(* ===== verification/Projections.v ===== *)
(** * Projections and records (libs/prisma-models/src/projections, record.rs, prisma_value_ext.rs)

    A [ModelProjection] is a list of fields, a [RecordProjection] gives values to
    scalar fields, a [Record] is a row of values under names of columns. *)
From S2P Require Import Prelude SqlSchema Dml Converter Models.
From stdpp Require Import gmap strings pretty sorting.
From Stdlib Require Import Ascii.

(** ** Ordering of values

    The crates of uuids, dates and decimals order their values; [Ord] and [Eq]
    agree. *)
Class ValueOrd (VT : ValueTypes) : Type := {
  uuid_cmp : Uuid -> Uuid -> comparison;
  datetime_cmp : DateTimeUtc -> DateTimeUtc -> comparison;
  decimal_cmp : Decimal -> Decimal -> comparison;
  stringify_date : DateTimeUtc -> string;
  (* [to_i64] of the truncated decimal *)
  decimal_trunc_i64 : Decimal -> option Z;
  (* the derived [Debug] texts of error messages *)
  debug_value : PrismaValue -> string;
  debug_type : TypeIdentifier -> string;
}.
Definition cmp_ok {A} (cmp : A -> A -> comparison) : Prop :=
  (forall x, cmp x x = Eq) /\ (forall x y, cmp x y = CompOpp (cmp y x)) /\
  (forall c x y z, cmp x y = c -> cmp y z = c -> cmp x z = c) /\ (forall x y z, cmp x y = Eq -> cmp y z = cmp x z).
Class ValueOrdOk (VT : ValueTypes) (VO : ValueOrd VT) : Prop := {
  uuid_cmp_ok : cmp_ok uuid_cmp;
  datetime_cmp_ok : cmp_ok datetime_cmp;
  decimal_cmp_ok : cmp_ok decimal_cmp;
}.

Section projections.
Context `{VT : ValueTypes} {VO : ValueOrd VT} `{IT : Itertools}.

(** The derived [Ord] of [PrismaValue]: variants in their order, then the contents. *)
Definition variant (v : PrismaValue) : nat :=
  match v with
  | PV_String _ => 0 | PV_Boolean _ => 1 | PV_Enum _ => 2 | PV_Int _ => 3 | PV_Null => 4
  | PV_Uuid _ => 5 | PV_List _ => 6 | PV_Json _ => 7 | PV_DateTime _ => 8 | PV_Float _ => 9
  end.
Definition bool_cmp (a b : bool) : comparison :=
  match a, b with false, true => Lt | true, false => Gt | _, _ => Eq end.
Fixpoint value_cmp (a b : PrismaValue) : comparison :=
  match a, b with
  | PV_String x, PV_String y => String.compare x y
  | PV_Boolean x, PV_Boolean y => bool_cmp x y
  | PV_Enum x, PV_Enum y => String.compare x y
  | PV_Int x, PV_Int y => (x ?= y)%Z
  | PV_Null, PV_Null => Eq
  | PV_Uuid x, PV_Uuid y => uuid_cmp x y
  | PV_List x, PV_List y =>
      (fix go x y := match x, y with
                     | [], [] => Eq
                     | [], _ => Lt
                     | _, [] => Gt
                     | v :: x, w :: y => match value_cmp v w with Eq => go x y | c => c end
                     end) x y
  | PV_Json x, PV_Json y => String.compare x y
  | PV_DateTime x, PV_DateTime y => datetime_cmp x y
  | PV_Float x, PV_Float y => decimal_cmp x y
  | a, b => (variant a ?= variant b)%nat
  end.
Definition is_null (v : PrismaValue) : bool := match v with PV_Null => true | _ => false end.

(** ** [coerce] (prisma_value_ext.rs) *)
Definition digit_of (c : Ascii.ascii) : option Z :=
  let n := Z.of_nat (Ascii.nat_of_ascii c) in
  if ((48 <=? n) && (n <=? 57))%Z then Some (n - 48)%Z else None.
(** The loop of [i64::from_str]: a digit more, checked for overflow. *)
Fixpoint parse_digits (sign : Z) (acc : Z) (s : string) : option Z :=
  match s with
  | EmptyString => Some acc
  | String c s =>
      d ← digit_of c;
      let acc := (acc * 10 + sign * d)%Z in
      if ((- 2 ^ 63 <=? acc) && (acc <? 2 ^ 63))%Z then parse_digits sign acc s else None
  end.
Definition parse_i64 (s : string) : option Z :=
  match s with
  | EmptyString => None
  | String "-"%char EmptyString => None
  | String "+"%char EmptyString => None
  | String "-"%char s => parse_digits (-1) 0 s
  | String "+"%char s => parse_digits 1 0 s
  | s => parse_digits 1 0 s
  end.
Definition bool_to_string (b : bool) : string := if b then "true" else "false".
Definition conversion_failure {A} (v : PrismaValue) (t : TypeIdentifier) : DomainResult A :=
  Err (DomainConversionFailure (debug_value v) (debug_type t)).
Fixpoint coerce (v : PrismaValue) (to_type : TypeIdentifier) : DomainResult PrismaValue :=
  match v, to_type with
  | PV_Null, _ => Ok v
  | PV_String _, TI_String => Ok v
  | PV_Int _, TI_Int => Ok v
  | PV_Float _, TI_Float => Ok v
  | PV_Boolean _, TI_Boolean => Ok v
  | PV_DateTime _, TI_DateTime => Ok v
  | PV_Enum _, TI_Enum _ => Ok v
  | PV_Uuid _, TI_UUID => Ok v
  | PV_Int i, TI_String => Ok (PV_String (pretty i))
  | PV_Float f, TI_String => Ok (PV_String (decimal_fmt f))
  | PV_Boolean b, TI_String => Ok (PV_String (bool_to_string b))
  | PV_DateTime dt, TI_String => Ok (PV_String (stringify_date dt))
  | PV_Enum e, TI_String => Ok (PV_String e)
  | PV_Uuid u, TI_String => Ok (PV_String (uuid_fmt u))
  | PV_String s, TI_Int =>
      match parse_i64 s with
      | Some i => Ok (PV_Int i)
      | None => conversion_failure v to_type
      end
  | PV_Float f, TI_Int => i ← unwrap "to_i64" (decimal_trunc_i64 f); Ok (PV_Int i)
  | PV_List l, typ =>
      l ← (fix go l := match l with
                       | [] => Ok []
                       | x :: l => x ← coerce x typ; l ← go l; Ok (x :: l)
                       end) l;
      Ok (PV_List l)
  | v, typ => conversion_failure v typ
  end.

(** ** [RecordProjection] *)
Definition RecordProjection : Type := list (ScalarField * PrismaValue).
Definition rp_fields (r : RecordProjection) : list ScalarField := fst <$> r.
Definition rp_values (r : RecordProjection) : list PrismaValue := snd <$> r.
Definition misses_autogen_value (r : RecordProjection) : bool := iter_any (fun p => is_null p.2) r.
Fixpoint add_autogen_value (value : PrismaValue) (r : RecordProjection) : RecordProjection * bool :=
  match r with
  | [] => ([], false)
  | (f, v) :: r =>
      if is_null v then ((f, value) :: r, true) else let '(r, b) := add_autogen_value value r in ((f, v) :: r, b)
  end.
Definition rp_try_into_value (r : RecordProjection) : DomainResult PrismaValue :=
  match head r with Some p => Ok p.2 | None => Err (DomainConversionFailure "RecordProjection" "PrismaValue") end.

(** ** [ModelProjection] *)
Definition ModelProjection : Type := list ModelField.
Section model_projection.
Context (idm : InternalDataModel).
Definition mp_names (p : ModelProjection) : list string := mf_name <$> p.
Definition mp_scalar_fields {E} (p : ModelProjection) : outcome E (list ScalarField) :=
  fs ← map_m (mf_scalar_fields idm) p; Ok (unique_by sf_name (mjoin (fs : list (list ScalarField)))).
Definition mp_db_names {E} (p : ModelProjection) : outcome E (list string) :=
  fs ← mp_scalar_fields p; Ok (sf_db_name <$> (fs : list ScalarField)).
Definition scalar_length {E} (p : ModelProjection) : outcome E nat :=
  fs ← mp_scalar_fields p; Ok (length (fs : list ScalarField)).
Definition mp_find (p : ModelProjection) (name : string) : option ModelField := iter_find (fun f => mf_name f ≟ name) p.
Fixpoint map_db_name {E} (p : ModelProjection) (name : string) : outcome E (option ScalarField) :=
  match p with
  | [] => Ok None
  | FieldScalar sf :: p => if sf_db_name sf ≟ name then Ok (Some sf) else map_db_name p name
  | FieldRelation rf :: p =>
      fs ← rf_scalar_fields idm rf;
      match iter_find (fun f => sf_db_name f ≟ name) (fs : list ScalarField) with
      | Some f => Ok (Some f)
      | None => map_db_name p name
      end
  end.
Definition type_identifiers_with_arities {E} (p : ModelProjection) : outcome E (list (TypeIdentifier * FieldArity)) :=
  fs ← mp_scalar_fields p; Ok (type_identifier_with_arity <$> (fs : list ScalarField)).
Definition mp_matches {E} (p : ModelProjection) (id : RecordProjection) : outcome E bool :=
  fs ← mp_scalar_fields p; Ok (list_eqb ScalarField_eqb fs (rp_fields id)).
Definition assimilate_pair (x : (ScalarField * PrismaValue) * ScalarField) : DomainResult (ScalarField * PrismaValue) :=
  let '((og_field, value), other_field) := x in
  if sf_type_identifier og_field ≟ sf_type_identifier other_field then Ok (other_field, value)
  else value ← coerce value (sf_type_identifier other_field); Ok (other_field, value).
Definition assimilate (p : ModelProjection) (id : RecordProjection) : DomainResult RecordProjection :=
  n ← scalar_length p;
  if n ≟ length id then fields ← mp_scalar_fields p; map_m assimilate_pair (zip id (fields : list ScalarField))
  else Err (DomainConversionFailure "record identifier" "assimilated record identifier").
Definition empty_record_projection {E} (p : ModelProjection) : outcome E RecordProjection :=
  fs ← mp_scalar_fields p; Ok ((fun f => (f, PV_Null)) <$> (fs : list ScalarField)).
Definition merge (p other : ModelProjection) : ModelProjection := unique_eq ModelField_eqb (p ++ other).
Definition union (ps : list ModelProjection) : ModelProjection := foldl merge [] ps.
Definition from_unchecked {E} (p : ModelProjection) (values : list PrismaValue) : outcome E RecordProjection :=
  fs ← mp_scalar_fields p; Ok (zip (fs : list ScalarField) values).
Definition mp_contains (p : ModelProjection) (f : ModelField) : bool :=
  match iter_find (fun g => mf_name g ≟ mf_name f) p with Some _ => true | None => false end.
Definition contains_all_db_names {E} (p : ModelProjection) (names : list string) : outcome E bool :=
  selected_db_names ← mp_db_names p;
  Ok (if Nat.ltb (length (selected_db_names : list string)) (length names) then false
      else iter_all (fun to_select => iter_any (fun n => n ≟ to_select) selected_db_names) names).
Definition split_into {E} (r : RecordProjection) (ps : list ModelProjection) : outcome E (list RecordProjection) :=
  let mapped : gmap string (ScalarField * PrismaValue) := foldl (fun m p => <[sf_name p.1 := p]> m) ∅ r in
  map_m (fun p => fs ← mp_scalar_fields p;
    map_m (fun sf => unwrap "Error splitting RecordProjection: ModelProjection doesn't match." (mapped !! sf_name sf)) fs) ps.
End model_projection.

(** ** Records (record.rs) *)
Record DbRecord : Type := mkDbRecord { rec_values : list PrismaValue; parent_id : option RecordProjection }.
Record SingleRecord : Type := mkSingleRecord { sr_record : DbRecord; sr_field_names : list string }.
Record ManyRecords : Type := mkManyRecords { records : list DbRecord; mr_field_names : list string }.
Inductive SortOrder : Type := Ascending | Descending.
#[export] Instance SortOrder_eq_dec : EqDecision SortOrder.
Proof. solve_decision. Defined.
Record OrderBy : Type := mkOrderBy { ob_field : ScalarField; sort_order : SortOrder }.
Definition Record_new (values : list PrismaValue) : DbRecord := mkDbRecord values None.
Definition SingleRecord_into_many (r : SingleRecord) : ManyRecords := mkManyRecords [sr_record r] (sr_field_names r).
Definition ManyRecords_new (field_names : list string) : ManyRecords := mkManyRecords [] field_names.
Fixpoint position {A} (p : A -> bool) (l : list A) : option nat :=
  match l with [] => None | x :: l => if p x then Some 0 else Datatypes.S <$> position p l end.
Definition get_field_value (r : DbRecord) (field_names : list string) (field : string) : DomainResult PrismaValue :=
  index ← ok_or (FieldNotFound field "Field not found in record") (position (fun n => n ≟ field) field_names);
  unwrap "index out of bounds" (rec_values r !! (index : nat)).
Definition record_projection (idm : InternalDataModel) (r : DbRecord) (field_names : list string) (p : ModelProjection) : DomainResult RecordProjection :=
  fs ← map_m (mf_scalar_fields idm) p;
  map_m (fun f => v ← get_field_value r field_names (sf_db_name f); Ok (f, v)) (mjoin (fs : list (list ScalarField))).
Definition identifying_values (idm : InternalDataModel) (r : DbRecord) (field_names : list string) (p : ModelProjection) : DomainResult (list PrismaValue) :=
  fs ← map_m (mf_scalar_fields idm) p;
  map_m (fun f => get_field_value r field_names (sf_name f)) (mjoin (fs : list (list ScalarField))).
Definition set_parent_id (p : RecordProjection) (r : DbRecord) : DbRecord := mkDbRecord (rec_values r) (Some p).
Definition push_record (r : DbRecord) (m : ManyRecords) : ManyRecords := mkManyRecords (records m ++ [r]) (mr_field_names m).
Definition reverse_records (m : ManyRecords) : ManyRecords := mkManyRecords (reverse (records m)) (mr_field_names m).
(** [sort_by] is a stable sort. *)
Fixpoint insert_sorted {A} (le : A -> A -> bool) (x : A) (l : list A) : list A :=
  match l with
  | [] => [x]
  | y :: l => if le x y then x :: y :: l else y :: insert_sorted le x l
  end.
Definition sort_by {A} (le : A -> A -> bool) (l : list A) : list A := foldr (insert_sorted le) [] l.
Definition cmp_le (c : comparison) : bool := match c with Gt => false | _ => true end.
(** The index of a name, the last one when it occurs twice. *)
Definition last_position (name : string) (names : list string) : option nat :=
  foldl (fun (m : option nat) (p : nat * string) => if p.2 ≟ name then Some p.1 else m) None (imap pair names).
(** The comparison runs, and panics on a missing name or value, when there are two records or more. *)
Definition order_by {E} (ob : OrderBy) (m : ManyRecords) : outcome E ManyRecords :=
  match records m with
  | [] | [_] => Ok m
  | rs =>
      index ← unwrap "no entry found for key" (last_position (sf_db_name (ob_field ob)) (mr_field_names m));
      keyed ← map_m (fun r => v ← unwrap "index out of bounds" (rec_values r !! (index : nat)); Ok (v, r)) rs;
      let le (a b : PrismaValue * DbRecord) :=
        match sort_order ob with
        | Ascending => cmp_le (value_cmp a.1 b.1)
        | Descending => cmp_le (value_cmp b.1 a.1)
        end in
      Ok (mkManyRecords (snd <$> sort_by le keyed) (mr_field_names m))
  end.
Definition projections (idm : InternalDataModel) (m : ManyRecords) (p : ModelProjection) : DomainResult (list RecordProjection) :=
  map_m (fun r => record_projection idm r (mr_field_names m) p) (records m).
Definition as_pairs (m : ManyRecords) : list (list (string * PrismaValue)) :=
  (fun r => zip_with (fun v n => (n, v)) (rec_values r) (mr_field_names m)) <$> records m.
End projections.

========

# [Problem to solve]
What is needed is an exact copy of the lines above, from the one containing "outcome E nat" through the one containing "n ← scalar_length p;", with nothing added.

# [Result for this task]
Definition scalar_length {E} (p : ModelProjection) : outcome E nat :=
  fs ← mp_scalar_fields p; Ok (length (fs : list ScalarField)).
Definition mp_find (p : ModelProjection) (name : string) : option ModelField := iter_find (fun f => mf_name f ≟ name) p.
Fixpoint map_db_name {E} (p : ModelProjection) (name : string) : outcome E (option ScalarField) :=
  match p with
  | [] => Ok None
  | FieldScalar sf :: p => if sf_db_name sf ≟ name then Ok (Some sf) else map_db_name p name
  | FieldRelation rf :: p =>
      fs ← rf_scalar_fields idm rf;
      match iter_find (fun f => sf_db_name f ≟ name) (fs : list ScalarField) with
      | Some f => Ok (Some f)
      | None => map_db_name p name
      end
  end.
Definition type_identifiers_with_arities {E} (p : ModelProjection) : outcome E (list (TypeIdentifier * FieldArity)) :=
  fs ← mp_scalar_fields p; Ok (type_identifier_with_arity <$> (fs : list ScalarField)).
Definition mp_matches {E} (p : ModelProjection) (id : RecordProjection) : outcome E bool :=
  fs ← mp_scalar_fields p; Ok (list_eqb ScalarField_eqb fs (rp_fields id)).
Definition assimilate_pair (x : (ScalarField * PrismaValue) * ScalarField) : DomainResult (ScalarField * PrismaValue) :=
  let '((og_field, value), other_field) := x in
  if sf_type_identifier og_field ≟ sf_type_identifier other_field then Ok (other_field, value)
  else value ← coerce value (sf_type_identifier other_field); Ok (other_field, value).
Definition assimilate (p : ModelProjection) (id : RecordProjection) : DomainResult RecordProjection :=
  n ← scalar_length p;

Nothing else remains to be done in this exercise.